The Limits of American Power: The Carter Administration's Human Rights Policy in South Korea, 1977-1981
Abstract
While there has been much scholarly engagement with the Carter administration's human rights policy in South Korea, there has not yet been a more comprehensive historical analysis of the policy from Carter's inauguration until he left office in January 1981. Using primarily recently declassified documents from the United States, this thesis addresses the gaps in the historical literature of the Carter administration's human rights policy towards South Korea. By placing the human rights policy at the centre of its analysis, this thesis produces a more focused, detailed, and authoritative account of the Carter administration's human rights policy toward South Korea throughout its tenure.
A vast majority of the academic scholarship on this subject has tended to have an episodic rather than comprehensive focus on Carter's human rights policy. Episodic scholarship demonstrates one or two (or both) of the following features. First, it addresses the human rights policy as only one part of broader research efforts on, for example, United States-South Korea relations. Here, the human rights policy is not at the centre of analysis, which results in a limited analysis of the policy itself. Second, the work tends to address and privilege, to varying degrees of depth, certain episodes of the human rights policy, usually high-profile events or periods. Here, the focus on certain human rights episodes certainly yields important insight into the policy, but it nevertheless results in an episodic approach in the sense that the human rights policy is not addressed throughout the Carter administration's tenure. By comprehensive, this thesis means an analysis that places the human rights policy at the centre of its analysis and intricately traces the human rights policy's development throughout the Carter administration's tenure.
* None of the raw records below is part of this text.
(* ===== verification/UsertestsSpec.v ===== *)
(** What usertests runs and reports, and two of its programs end to end: the count of
    free pages, and the stream of pipe1. *)

From S2P Require Import Prelude Numeral Bytes Memory CString Riscv State Syscall Uprog Ulib Uprintf Umalloc Utils UtilsSpec Utest UtFs Usertests.
Import Usertests.

(** * Runs and what they print *)

(** With the answers [rs] the program [p] ends with [o], uses exactly these
    answers, and has printed [t]. *)
Definition goes {A} (p : U A) (rs : list answer) (t : list Z) (o : uout A) : Prop :=
  exists tr, (forall rest, feed p (rs ++ rest) = (tr, o, rest)) /\ output 1 tr = t.

Lemma goes_ret {A} (a : A) : goes (mret a) [] [] (UDone a).
Proof. by exists []. Qed.

Lemma goes_exit {A} st : goes (exit st : U A) [] [] (UExit st).
Proof. by exists []. Qed.

Lemma goes_bind {A B} (p : U A) (f : A -> U B) rs rs' t t' a o :
  goes p rs t (UDone a) -> goes (f a) rs' t' o -> goes (p ≫= f) (rs ++ rs') (t ++ t') o.
Proof.
  intros (tr & E & <-) (tr' & E' & <-). exists (tr ++ tr'). split; [|apply output_app].
  intros rest. rewrite <- app_assoc. by apply (feed_seq _ _ _ _ _ _ _ _ _ (E _)).
Qed.

(** A last step without calls. *)
Lemma goes_last {A B} (p : U A) (f : A -> U B) rs t a o :
  goes p rs t (UDone a) -> goes (f a) [] [] o -> goes (p ≫= f) rs t o.
Proof. intros H H'. rewrite <- (app_nil_r rs), <- (app_nil_r t). by apply (goes_bind _ _ _ _ _ _ a). Qed.

Lemma goes_sys {A} c (f : Z -> U A) v bs rs t o :
  goes (f v) rs t o -> goes (sys c ≫= f) ((v, bs) :: rs) (sent_to 1 c ++ t) o.
Proof. intros (tr & E & <-). exists (c :: tr). split; [|apply output_cons]. intros rest. by apply feed_sys. Qed.

Lemma goes_data {A} c (f : answer -> U A) r rs t o :
  goes (f r) rs t o -> goes (sys_data c ≫= f) (r :: rs) (sent_to 1 c ++ t) o.
Proof. intros (tr & E & <-). exists (c :: tr). split; [|apply output_cons]. intros rest. by apply feed_data. Qed.

(** A run of [p] that ends with exit ends there in a larger program. *)
Lemma feed_stop {A B} (p : U A) (f : A -> U B) l tr rest st :
  feed p l = (tr, UExit st, rest) -> feed (p ≫= f) l = (tr, UExit st, rest).
Proof.
  revert l tr. induction p as [a|c k IH| | |]; intros l tr E; simpl in E; simplify_eq; [|reflexivity].
  destruct l as [|r l]; [done|]. rewrite ubind_sys. simpl.
  destruct (feed (k r) l) as [[tr1 o1] rest1] eqn:E1. simplify_eq. by rewrite (IH r l tr1 E1).
Qed.
Lemma goes_stop {A B} (p : U A) (f : A -> U B) rs t st :
  goes p rs t (UExit st) -> goes (p ≫= f) rs t (UExit st).
Proof. intros (tr & E & <-). exists tr. split; [|done]. intros rest. by apply feed_stop. Qed.

(** With the answers [rs] the program [p], which has then printed [t], has become the
    program [c] followed by exit(0): from there on it does what [c] does. *)
Definition becomes {A} (p : U A) (rs : list answer) (t : list Z) (c : U unit) : Prop :=
  exists tr, (forall l, feed p (rs ++ l) = let '(tr', o, rest) := feed (c;; exit 0 : U A) l in (tr ++ tr', o, rest)) /\
    output 1 tr = t.

Lemma becomes_here {A} (c : U unit) : becomes (c;; exit 0 : U A) [] [] c.
Proof. exists []. split; [|done]. intros l. cbn [app]. by destruct (feed _ l) as [[tr o] rest]. Qed.

Lemma becomes_after {A B} (p : U A) (f : A -> U B) rs rs' t t' a c :
  goes p rs t (UDone a) -> becomes (f a) rs' t' c -> becomes (p ≫= f) (rs ++ rs') (t ++ t') c.
Proof.
  intros (tr & E & <-) (tr' & E' & <-). exists (tr ++ tr'). split; [|apply output_app].
  intros l. rewrite <- app_assoc, (feed_bind _ _ _ _ _ _ (E _)), E'.
  destruct (feed _ l) as [[tr1 o] rest]. by rewrite app_assoc.
Qed.

Lemma becomes_sys {A} c (f : Z -> U A) v bs rs t q :
  becomes (f v) rs t q -> becomes (sys c ≫= f) ((v, bs) :: rs) (sent_to 1 c ++ t) q.
Proof.
  intros (tr & E & <-). exists (c :: tr). split; [|apply output_cons]. intros l. cbn [app].
  specialize (E l). destruct (feed (q;; _) l) as [[tr1 o] rest]. by rewrite (feed_sys c f v bs _ _ _ _ E).
Qed.

(** The end of a run that did not return, at another type. *)
Definition ended {A B} (o : uout A) : option (uout B) :=
  match o with
  | UDone _ => None
  | UExit st => Some (UExit st)
  | UWait c => Some (UWait c)
  | UFault => Some UFault
  | UFuel => Some UFuel
  end.

Lemma feed_ended {A B} (p : U A) (f : A -> U B) o' : forall l tr o rest,
  feed p l = (tr, o, rest) -> ended o = Some o' -> feed (p ≫= f) l = (tr, o', rest).
Proof.
  induction p as [a|c k IH| | |]; intros l tr o rest E H; simpl in E; simplify_eq; cbn [ended] in H; simplify_eq; try done.
  destruct l as [|r l]; simplify_eq; cbn [ended] in H; simplify_eq; [done|]. rewrite ubind_sys. simpl.
  destruct (feed (k r) l) as [[tr1 o1] rest1] eqn:E1. simplify_eq. by rewrite (IH r l tr1 o rest E1 H).
Qed.

Lemma feed_exits {A B} (c : U unit) st : forall l tr (o : uout A) rest,
  feed (c;; exit st) l = (tr, o, rest) ->
  exists o' : uout B, ended o = Some o' /\ feed (c;; exit st) l = (tr, o', rest).
Proof.
  induction c as [a|c k IH| | |]; intros l tr o rest E; try (injection E as <- <- <-; by eexists).
  destruct l as [|r l]; [injection E as <- <- <-; by eexists|].
  setoid_rewrite ubind_sys. rewrite ubind_sys in E. cbn [feed] in E |- *.
  destruct (feed (k r ≫= _) l) as [[tr1 o1] rest1] eqn:E1. injection E as <- <- <-.
  destruct (IH r l tr1 o1 rest1 E1) as (o' & Ho & E'). exists o'. by rewrite E'.
Qed.

(** A program that has become [c] does not return, whatever was to follow. *)
Lemma becomes_bind {A B} (p : U A) (f : A -> U B) rs t c : becomes p rs t c -> becomes (p ≫= f) rs t c.
Proof.
  intros (tr & E & <-). exists tr. split; [|done]. intros l. specialize (E l).
  destruct (feed (c;; exit 0 : U A) l) as [[tr' o] rest] eqn:Ec.
  destruct (feed_exits (B := B) c 0 l tr' o rest Ec) as (o' & Ho & ->). by apply (feed_ended _ _ _ _ _ _ _ E Ho).
Qed.

(** The int that wait or pipe stored. *)
Lemma fd_of_enc v old : - 2 ^ 31 <= v < 2 ^ 31 -> fd_of 0 (splice 0 (enc 4 v) old) = v.
Proof.
  intros H. unfold fd_of, get. change (4 * 0)%nat with 0%nat. rewrite drop_0, <- (length_enc 4 v), take_splice, dec_enc.
  unfold i32, sext. rewrite Z.mod_mod by lia. by apply (sext_small 32).
Qed.

Lemma goes_wait x p st : - 2 ^ 31 <= st < 2 ^ 31 -> goes (wait_to x) [(p, enc 4 st)] [] (UDone (p, st)).
Proof.
  intros H. unfold wait_to. apply (goes_data Cwait _ _ [] []). rewrite fd_of_enc by done. apply goes_ret.
Qed.

Lemma goes_pipe fds r bs : goes (pipe_to fds) [(r, bs)] [] (UDone (r, splice 0 bs fds)).
Proof. apply (goes_data Cpipe _ _ [] []), goes_ret. Qed.

(** * The console *)

Lemma printf_writes fmt ap t : Forall arg_bytes ap -> fmt_bytes fmt ap = Some t -> writes (printf fmt ap) 1 t tt.
Proof. apply (fprintf_writes 1). Qed.

Section report.
(** What a write to the console returns. *)
Context (wa : answer).
Definition console (t : list Z) : list answer := replicate (length t) wa.

Lemma goes_printf fmt ap t :
  Forall arg_bytes ap -> fmt_bytes fmt ap = Some t -> goes (printf fmt ap) (console t) t (UDone tt).
Proof.
  intros Hap E. exists ((fun b => Cwrite 1 [b]) <$> t). split; [|by rewrite output_writes].
  intros rest. apply (printf_writes fmt ap t Hap E). apply length_replicate.
Qed.

(** * One test *)

Definition verdict_text (st : Z) : list Z := chars (if st =? 0 then "OK" else "FAILED") ++ nl.
Definition test_text (s : list Z) : list Z := chars "test " ++ s ++ chars ": ".

(** fork returns the pid, wait the status of the child. *)
Definition run_answers (s : list Z) (p st : Z) : list answer :=
  console (test_text s) ++ (p, []) :: (p, enc 4 st) :: console (verdict_text st).

Definition name_ok (s : list Z) : Prop := bytes s /\ nonul s.

Lemma test_goes s : name_ok s ->
  goes (printf (chars "test %s: ") [str s]) (console (test_text s)) (test_text s) (UDone tt).
Proof.
  intros [Hb Hn]. apply goes_printf; [by repeat constructor|]. unfold test_text.
  change ((fun y => chars "test " ++ y) <$> ((cstring s ++.) <$> Some (chars ": ")) = Some (chars "test " ++ s ++ chars ": ")).
  by rewrite cstring_id.
Qed.

Lemma run_goes e f s p st : name_ok s -> 0 < p -> - 2 ^ 31 <= st < 2 ^ 31 ->
  goes (run e f s) (run_answers s p st) (test_text s ++ verdict_text st) (UDone (st =? 0)).
Proof.
  intros Hs Hp Hst. unfold run, run_answers. apply (goes_bind _ _ _ _ _ _ tt _ (test_goes s Hs)).
  apply (goes_sys Cfork). rewrite (proj2 (Z.ltb_ge p 0)), (proj2 (Z.eqb_neq p 0)) by lia. cbn [whenU].
  rewrite ubind_ret. apply (goes_bind _ _ [_] _ [] _ _ _ (goes_wait _ p st Hst)). cbv beta iota.
  apply (goes_last _ _ _ _ tt); [|apply goes_ret].
  unfold verdict_text. destruct (st =? 0); by apply goes_printf.
Qed.

(** The child, where fork returns 0: it runs the test, and exits with 0 if the test
    returns. *)
Lemma run_child e f s bs : name_ok s -> becomes (run e f s) (console (test_text s) ++ [(0, bs)]) (test_text s ++ []) (f s).
Proof.
  intros Hs. unfold run. apply (becomes_after _ _ _ _ _ _ tt _ (test_goes s Hs)).
  apply (becomes_sys Cfork _ 0 bs [] []). apply becomes_here.
Qed.

(** * A table of tests *)

(** The tests that justone selects. *)
Definition chosen (justone : option (list Z)) (t : test) : bool :=
  match justone with None => true | Some j => strcmp (t_s t) j =? 0 end.

Lemma runtests_chosen e justone c tests :
  runtests e tests justone c = runtests e (List.filter (chosen justone) tests) None c.
Proof.
  induction tests as [|t tests IH]; [done|]. cbn [runtests List.filter]. fold (chosen justone t).
  destruct (chosen justone t) eqn:E; [|done]. cbn [runtests]. by rewrite IH.
Qed.

(** For each test the pid and the status of its child: the answers that runtests
    uses and what it prints; it stops at the first failure. *)
Fixpoint tests_answers (tests : list test) (vs : list (Z * Z)) : list answer :=
  match tests, vs with
  | t :: tests', (p, st) :: vs' =>
      run_answers (t_s t) p st ++
      (if st =? 0 then tests_answers tests' vs' else console (chars "SOME TESTS FAILED" ++ nl))
  | _, _ => []
  end.
Fixpoint tests_text (tests : list test) (vs : list (Z * Z)) : list Z :=
  match tests, vs with
  | t :: tests', (p, st) :: vs' =>
      (test_text (t_s t) ++ verdict_text st) ++
      (if st =? 0 then tests_text tests' vs' else chars "SOME TESTS FAILED" ++ nl)
  | _, _ => []
  end.

Definition child_ok (v : Z * Z) : Prop := 0 < v.1 /\ - 2 ^ 31 <= v.2 < 2 ^ 31.
Definition passed (vs : list (Z * Z)) : bool := forallb (fun v => v.2 =? 0) vs.

Lemma runtests_goes e tests : forall vs, length vs = length tests -> Forall (fun t => name_ok (t_s t)) tests ->
  Forall child_ok vs ->
  goes (runtests e tests None 0) (tests_answers tests vs) (tests_text tests vs) (UDone (negb (passed vs))).
Proof.
  induction tests as [|t tests IH]; intros [|[p st] vs] Hl Hn Hv; try done; [apply goes_ret|].
  apply Forall_cons in Hn as [Hn Hns]. apply Forall_cons in Hv as [[Hp Hst] Hvs]. cbn [length fst snd] in *.
  cbn [runtests tests_answers tests_text passed forallb snd].
  apply (goes_bind _ _ _ _ _ _ _ _ (run_goes e (t_f t) (t_s t) p st Hn Hp Hst)).
  destruct (st =? 0); cbn [negb andb]; [apply IH; [lia|done|done]|].
  apply (goes_last _ _ _ _ tt); [by apply goes_printf|apply goes_ret].
Qed.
This thesis makes two overarching claims. First, the Carter administration's human rights policy in South Korea was more extensive and complex than previously acknowledged. The magnitude of the administration's efforts to promote human rights and the extent to which it infused human rights into the conduct of U.S. foreign policy toward South Korea illustrates that the Carter administration's commitment to human rights was also stronger than previously recognised. Second, this thesis argues that the implementation of the Carter administration's human rights policy was a fundamentally negotiated process between the United States and South Korean governments. Due to limited American leverage over the Korean government's decision-making and Korean agency and leverage of its own, the administration required the cooperation of the Korean government to implement its human rights policy. The administration was not therefore completely or even mostly in control of whether human rights progress would occur. At different times the Korean government aided, selectively engaged with, and blocked the implementation of the Carter administration's human rights policy.